For me to tell a short story would be a Christmas in Almost July miracle. I couldn't even give a book report in under 15 minutes (true story). You see, for me, every detail is important. It's all a series of thoughts, comments, opinions, etc., that each link to the other. All of these things create the whys and wherefores of the culminations of our lives....which is why I almost don't even know where to begin because it all seems pertinent!

Here goes....

I've made a new friend. I don't know her well yet, but I'm quite certain I already love her.

Yesterday, I was sitting on Lenda's couch picking up a book that she so kindly bought for me when she mentioned she had read my blog.

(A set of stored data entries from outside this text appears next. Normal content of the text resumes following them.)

(** Along any history, one operator goes through its steps. *)
Lemma operator_history (P : list Context -> OperatorAccount -> Prop) ctxs L L' o acc :
  ledger_solvent program_id sound L -> sound o -> chain_trace ctxs L L' ->
  operator_in (views program_id L) o = Some acc -> P [] acc ->
  (forall ctxs ctx a a', P ctxs a -> operator_step ctx a a' -> P (ctxs ++ [ctx]) a') ->
  exists acc', operator_in (views program_id L') o = Some acc' /\ P ctxs acc'.
Proof.
  intros Hsol Hs Ht Ho H0 Hstep. revert Hsol Ho.
  induction Ht as [|ctxs ctx accounts data L L1 L2 Ht IH Hi Hc Hf Hp|ctxs L L1 L2 Ht IH Hother|ctxs L L1 Ht IH]; intros Hsol Ho.
  - eauto.
  - destruct (IH Hsol Ho) as (acc1 & Ho1 & Hacc1).
    destruct (process_refines _ _ _ _ _ Hp _ _ Ho1) as (acc2 & Ho2 & Hstp). exists acc2. eauto.
  - destruct (IH Hsol Ho) as (acc1 & Ho1 & Hacc1). exists acc1. split; [|done].
    by eapply other_operator.
  - destruct (IH Hsol Ho) as (acc1 & Ho1 & Hacc1). exists acc1. split; [|done].
    assert (ledger_solvent program_id sound L1) as Hsol1 by by eapply steps_solvent, trace_chain.
    unfold operator_in. rewrite (purge_keeps _ sound); [exact Ho1|done|left; eauto].
Qed.
End histories.

Lemma operator_step_identity ctx a a' :
  operator_step ctx a a' ->
  o_authority a' = o_authority a /\ o_signing_key a' = o_signing_key a /\
  (0 <= o_bond a -> 0 <= o_bond a' <= o_bond a).
Proof. destruct 1; cbn; split_conj; lia || done. Qed.

(** A running timelock was started by an earlier instruction, at the slot it says. *)
Definition timelock_started (ctxs : list Context) (a : OperatorAccount) : Prop :=
  o_unbond_at a <> 0 -> exists ctx slot, In ctx ctxs /\ Clock_slot ctx = Ok slot /\
    o_unbond_at a = wrap64 (slot + UNBOND_SLOTS).

Lemma timelock_step ctxs ctx a a' :
  timelock_started ctxs a -> operator_step ctx a a' -> timelock_started (ctxs ++ [ctx]) a'.
Proof.
  intros Ha Hs. assert (forall u, o_unbond_at a = u -> u <> 0 -> exists ctx0 slot,
    In ctx0 (ctxs ++ [ctx]) /\ Clock_slot ctx0 = Ok slot /\ u = wrap64 (slot + UNBOND_SLOTS)) as Hold.
  { intros u <- Hu. destruct (Ha Hu) as (c & s & ? & ? & ?). exists c, s. rewrite in_app_iff. eauto. }
  unfold timelock_started. destruct Hs as [|s| |slot Hb Hu Hs|slot Hu Hs Hle]; cbn; intros Hne; eauto.
  - exists ctx, slot. rewrite in_app_iff. cbn. auto.
  - done.
Qed.
End refinement.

My blog. An online diary of sorts. A safe place that got tainted and was put away on a low shelf tucked out of sight. I'd tried to re-name her. Dress her up in different clothes. Tried to make her and to some degree myself into something we were not. I tell the kids: It's too hard to go against your own grain. It hurts too much. So I let her have her name back, and then I packed her away once more.

About a year or so ago, my lovely friend Nikki from across the pond, sent me a quick note and said she'd been checking in on my blog only to find nothing new posted. "I'm guessing maybe you don't need it as much as you once did."  Those words stuck. I chewed on them a bit. Was there truth in it? Yes....and no. I'm not certain I can even explain the yes. The no is much simpler. I used to be able to say I was a writer. Because I wrote. Now, not so much. Yet, I watch Emma peck away at the keyboard and print off pages and pages of original work and something in me sighs. Is it time? Is it that I am no longer 'tortured' in the ways of writers because I am happy in my life? John Lithgow in the movie Orange County said upon hearing his son tell him he wanted to be a writer: "WRITER? You're not gay! You're not oppressed!! What do you have to write about?!"

I miss it. I miss the words in my head being pushed onto the screen by the laboring cursor. So here I am. Months and months later. But I am here. Not the same QuirkyGirl but QuirkyGirl all the same.

Neil Gaiman
“Tomorrow may be hell, but today was a good writing day, and on the good writing days nothing else matters.”